WHAT THE EXERCISE ASKS —
For the listing that follows, give again exactly the lines from the one with "ReportTransmit.v says what" to the one with "references and MMS names.", including both.

RECORDS —
(* ===== verification/Prelude.v ===== *)
(** * libIEC61850: a verification development

    libIEC61850 is a C implementation of the communication services of IEC 61850:
    MMS over the ISO protocol stack, and GOOSE messages over Ethernet.  This library
    models the parts of the C code listed below function by function, and proves what
    they do.

    ** Conventions

    - A C function is a Coq function of the same name into [res] (this file): it
      returns ([Done]), runs into undefined behaviour ([Ub]: an access outside a
      block, a null pointer, a variable without a value), fails an [assert]
      ([AssertFailed]), or has not returned within the given number of loop
      iterations ([NoFuel]).
    - Integers are [Z]; the conversions [u8], [u16], [u32], [u64], [i32], [i64] stand
      where the C types wrap.  Characters and bytes are [Z] from 0 to 255.
    - A block of memory is the list of its bytes, a pointer ([Memory.ptr]) a block
      with an address in it.  Every read and write is checked against the size of the
      block.  Code that fills a buffer runs in the monad [Memory.W]; the class
      [Memory.Emits] states which bytes such code writes, and its instances are
      found by the tactic [emits_tac].
    - A structure that C code mutates is a record that is passed and returned.  A
      buffer chain is the list of its parts.
    - A loop whose bounds come from the wire takes fuel.  The theorems either give
      enough fuel (one step per byte or per TPDU: [CotpConnection_parse_total],
      [IsoSession_parseMessage_safe], [Goose_roundtrip]), or show that no amount is
      enough ([IsoPresentation_negative_length_hangs], [GooseSubscriber_hang]).
    - [malloc] does not fail; where the contents of a fresh block matter they are a
      parameter.  Floats are their IEEE octets (MmsValue.v) on a little-endian machine.
    - A socket is the list of the chunks it will deliver and the bytes written to it.
      A thread is modelled round by round; a critical section is one step.  Callbacks
      of the application (authenticator, message handler, listener) are parameters or
      fields of the state.

    ** Files

    - Prelude.v, Memory.v: results, machine integers, memory, encoders.
    - Buffers.v: [ByteBuffer] and [BufferChain] (common/byte_buffer.c, buffer_chain.c).
    - BerDecode.v, BerEncode.v, BerInteger.v: ASN.1 BER (mms/asn1/).
    - IsoParams.v: connection parameters (iso_common/iso_connection_parameters.c).
    - ByteStream.v: reading a socket (common/byte_stream.c, socket_linux.c).
    - Cotp.v: the transport protocol (iso_cotp/cotp.c), with its theorems in
      CotpFacts.v (data transfer) and CotpConnect.v (handshake, overflows, termination
      and bounds for any input).
    - Session.v, SessionFacts.v: iso_session/iso_session.c.
    - Layer.v: the interface that the client of a layer uses; what a layer does with
      the buffer chain of the layer above.
    - Presentation.v, PresentationFacts.v: iso_presentation/iso_presentation.c.
    - Acse.v, AcseFacts.v: association control (iso_acse/acse.c).
    - IsoConnections.v: the server's connection thread (iso_server/iso_connection.c) and
      the client's connection (iso_client_connection.c).
    - IsoStack.v, IsoAssociate.v: client and server composed over a
      network that delivers what is sent.
    - MmsValue.v: the values of MMS (iso_mms/common/mms_value.c), with
      MmsValueFacts.v and MmsTimeBits.v.
    - AccessResult.v: their encoding (iso_mms/server/mms_access_result.c).
    - GoosePublisher.v, GooseSubscriber.v: goose/goose_publisher.c and
      goose_subscriber.c, with GooseFacts.v and GooseSafety.v.
    - CString.v: null-terminated strings and the names made of parts with [$].
    - MmsTypeSpec.v: type descriptions, domains and their
      variables, maps and the value cache (iso_mms/common/mms_type_spec.c,
      iso_mms/server/mms_domain.c, mms_value_cache.c, common/map.c).
    - Control.v: the control model (iedserver/mms_mapping/control.c): the record of a
      control object, every service on it, and the thread of an operation, in a monad
      over the object and the list of the messages sent.  ControlFacts.v has the
      logic for that monad and the invariant, ControlSafety.v what is granted and
      refused.
    - Effects.v: the monad of state and events in which control and reporting are
      written, its rules for invariants ([keeps]), results ([triple]) and events
      ([sends]).
    - ReportBuffer.v, ReportControl.v, Reporting.v, ReportingAccess.v: report control
      blocks (iedserver/mms_mapping/reporting.c): the ring buffer, the record of a
      block, what it sends, and what clients and the server do with it.
      ReportBuffer.v shows that the ring buffer is a queue; ReportingFacts.v and
      ReportingInv.v have the invariant of a block and the blocks that can be reached;
      ReportTransmit.v says what is sent and what is enqueued;
      ReportingSafety.v has the theorems, and the behaviours that differ from what is
      meant.
    - Iec61850Common.v: functional constraints, quality, time stamps
      (iedcommon/iec61850_common.c).
    - IedModel.v: the data model and the searches through it (iedserver/model).
      MappingModel.v: the MMS model that is made of it (mms_mapping.c), with
      MappingFacts.v.  NameMapping.v: object
      references and MMS names.
    - ValueStore.v: the values of the server (mms_server.c,
      mms_value_cache.c) and the pointers into them: a pointer to a value is the name
      of the cache entry with the indices that lead to the component.
    - ServerState.v, MmsMapping.v: the state of the IED server and the
      code that connects it with the MMS server (mms_mapping.c): reads, writes,
      connections, triggers, the event thread.  MmsGoose.v: GOOSE control blocks
      (mms_goose.c).  IedServer.v: creation of a server, and the functions for the
      application (ied_server.c).  The event lists of the components are parts of the
      list of a server; time, platform and the answers of the application are a
      [World].
    - MmsGooseFacts.v, MmsMappingFacts.v: what the handlers change.
      ServerInv.v has the operations of a server and the invariant they keep,
      ServerCreate.v shows it of a new server and its MMS model, ServerSafety.v has the theorems.
      SampleServer.v is a small model and a server made of it, with
      a client and an application at work.
    - MmsPdu.v, MmsData.v: the decoded PDUs of the ASN.1 code
      (iso_mms/asn1c) as far as the services look at them, and values as their data
      (iso_mms/common/mms_common_msg.c).  The generated encoder and decoder are a
      parameter, [MmsService.AsnCodec].
    - MmsService.v: a connection of the MMS server, the monad of its services (the IED
      server, the files, the connection and the response), errors and rejects
      (mms_server_common.c, mms_server_connection.c).  The file system is the class
      [FileSystem].
    - MmsWriteService.v, MmsReadService.v, MmsNameList.v, MmsAttributes.v (with the
      lists of variables), MmsFiles.v, MmsReports.v: one service each
      (iso_mms/server/mms_write_service.c, mms_read_service.c,
      mms_get_namelist_service.c, mms_named_variable_list_service.c,
      mms_get_var_access_service.c with mms_identify_service.c and
      mms_status_service.c, mms_file_service.c, mms_information_report.c).
      Conversions.v: generalized times (common/conversions.c).
    - MmsDispatch.v: initiate, conclude and the loop over a confirmed request
      (mms_association_service.c, mms_server_connection.c), the message handler that
      the transport calls, and connections that open and close (mms_server.c).
    - SampleService.v: files in memory and an association with the sample server.
      MmsReadFacts.v (with the lemmas on responses), MmsFilesFacts.v,
      MmsDispatchFacts.v and MmsReports.v have the theorems of one service each,
      MmsMediation.v those on all messages and on writes.
    - MmsClientServices.v: what the MMS client sends, and how it reads the answers
      (iso_mms/client/mms_client_files.c, mms_client_identify.c, mms_client_status.c,
      mms_client_read.c, mms_client_write.c, mms_client_initiate.c,
      mms_client_get_namelist.c, mms_client_get_var_access.c,
      mms_client_named_variable_list.c).
    - MmsClient.v: the connection of the client (mms_client_connection.c).  Threads of
      the application and the thread of the ISO connection share it; [Caller] and
      [Receiver] are the places where they are, and [perform] runs a step of one of
      them up to the next place where another may come in between.  MmsClientFacts.v
      has the invariant over all interleavings without time-outs and its consequences,
      MmsClientFiles.v puts the client together with the services of the server, for
      files; MmsNameListFacts.v for the names and the types of variables, behind the
      theorem on the pages of names that the server makes.
    ** What the theorems show

    - End to end: an association is set up from the first byte
      ([IsoStack_association]), and a request reaches the server's handler and its
      answer the client byte for byte ([IsoStack_request_response]); a published data
      set reaches a subscriber ([Goose_roundtrip]).
    - Round trips of every layer: TPDUs and their segmentation, session connect,
      presentation connect and user data, association request and response, BER
      integers, times and bit strings.
    - Safety: no association without the authenticator's consent
      ([AcseConnection_authenticated]) except through the answer PDU
      ([AcseConnection_response_bypasses_authenticator]); session parsing reads only
      the receive buffer; a GOOSE packet is announced only if it is addressed.
    - Values: copying, comparing, updating, measuring and encoding agree with each
      other.
    - Errors: where the code does not keep what it means to, a theorem states exactly
      when (overflows of the TPDU and GOOSE buffers, negative lengths, values that
      come back changed).
    - Control: the invariant of a control object over every sequence of services,
      time and threads ([object_inv]); operations are started only for
      the client that may ([Control_operate_authorised]); a selection is exclusive;
      the messages of an operation ([controlOperateThread_direct]); time activated
      operations; and where the control model fails to do this.
    - Reporting: the ring buffer refines a bounded queue ([ReportBuffer_refines_queue]);
      a block stays consistent ([report_control_consistent]); what is enqueued is what
      is sent ([buffered_report_roundtrip]), in every history of a block only to the
      client that enabled it ([reports_go_to_client]), and in the end, if it fits the
      local storage ([waiting_reports_are_sent]); the content of unbuffered reports ([sendReport_content]); an enabled block cannot be changed
      ([enabled_block_protected]).
    - The server as a whole: for every state that is reached from a model by any
      sequence of reads, writes to variables and to elements of arrays, updates,
      connections, events, lists of variables and threads ([server_reachable]), values have
      the types that the server announces ([server_values_typed]) and the blocks and
      control objects their invariants ([server_components_consistent]); values change
      only where access is allowed ([write_access], for writes to whole variables), and
      what was written is read if the name has an attribute that it fits
      ([write_then_read]); updates are reported ([update_is_reported]); a connection
      that ends gives its blocks back ([closed_connection_releases_reports]); and no
      GOOSE message is ever published by such a server ([goose_never_published]), a
      fault of the code.  The model of an MMS device mirrors the data model
      ([mapping_mirrors_model]), and names are translated there and back
      ([reference_roundtrip]).
    - The MMS services: no message changes the server but through reads, the write
      handler, elements of cached arrays and dynamic lists ([message_touches_server]);
      what is read, transferred, listed and negotiated
      ([read_request_answered], [file_transfer], [name_list_complete],
      [initiate_negotiates], [MmsData_roundtrip], [generalizedTime_roundtrip]); and
      where the services fail ([array_element_write_unchecked],
      [information_report_size], [confirmed_request_endless]).
    - The MMS client: calls get their own answers ([client_gets_its_answer]) and free
      the receiver ([client_frees_the_receiver]) however the threads interleave, as
      long as no call times out; a file of the server, the names of a domain and the
      type of a variable arrive through client and server ([client_reads_file],
      [client_lists_names], [client_learns_type]); a time-out mixes the answers
      of the other calls up ([timeout_mixes_answers]),
      and one message stops the client ([zero_invoke_id_stops_the_client]).

    ** Not modelled

    - The encoder and decoder that asn1c generates (iso_mms/asn1c): the services are
      modelled over any such codec; what it does to the octets of values on their way is
      [transmit] (MmsData.v).  Operating system calls below sockets, semaphores
      and the class of file systems; debug output; destructors that only free memory.
    - Of the MMS client abort and the destructors; the IEC 61850 client, listening for
      connections (iso_server.c), and the constructors of dynamic models.  The manifest
      names every component with the reason.
    - A model of a server has plain, different names for the logical nodes of a device
      ([device_wf]); a write to a report control block names an attribute of it
      ([writable]), as the MMS services look the name up first. *)
From stdpp Require Import base tactics list numbers option.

WRITTEN ANSWER —
      ReportTransmit.v says what is sent and what is enqueued;
      ReportingSafety.v has the theorems, and the behaviours that differ from what is
      meant.
    - Iec61850Common.v: functional constraints, quality, time stamps
      (iedcommon/iec61850_common.c).
    - IedModel.v: the data model and the searches through it (iedserver/model).
      MappingModel.v: the MMS model that is made of it (mms_mapping.c), with
      MappingFacts.v.  NameMapping.v: object
      references and MMS names.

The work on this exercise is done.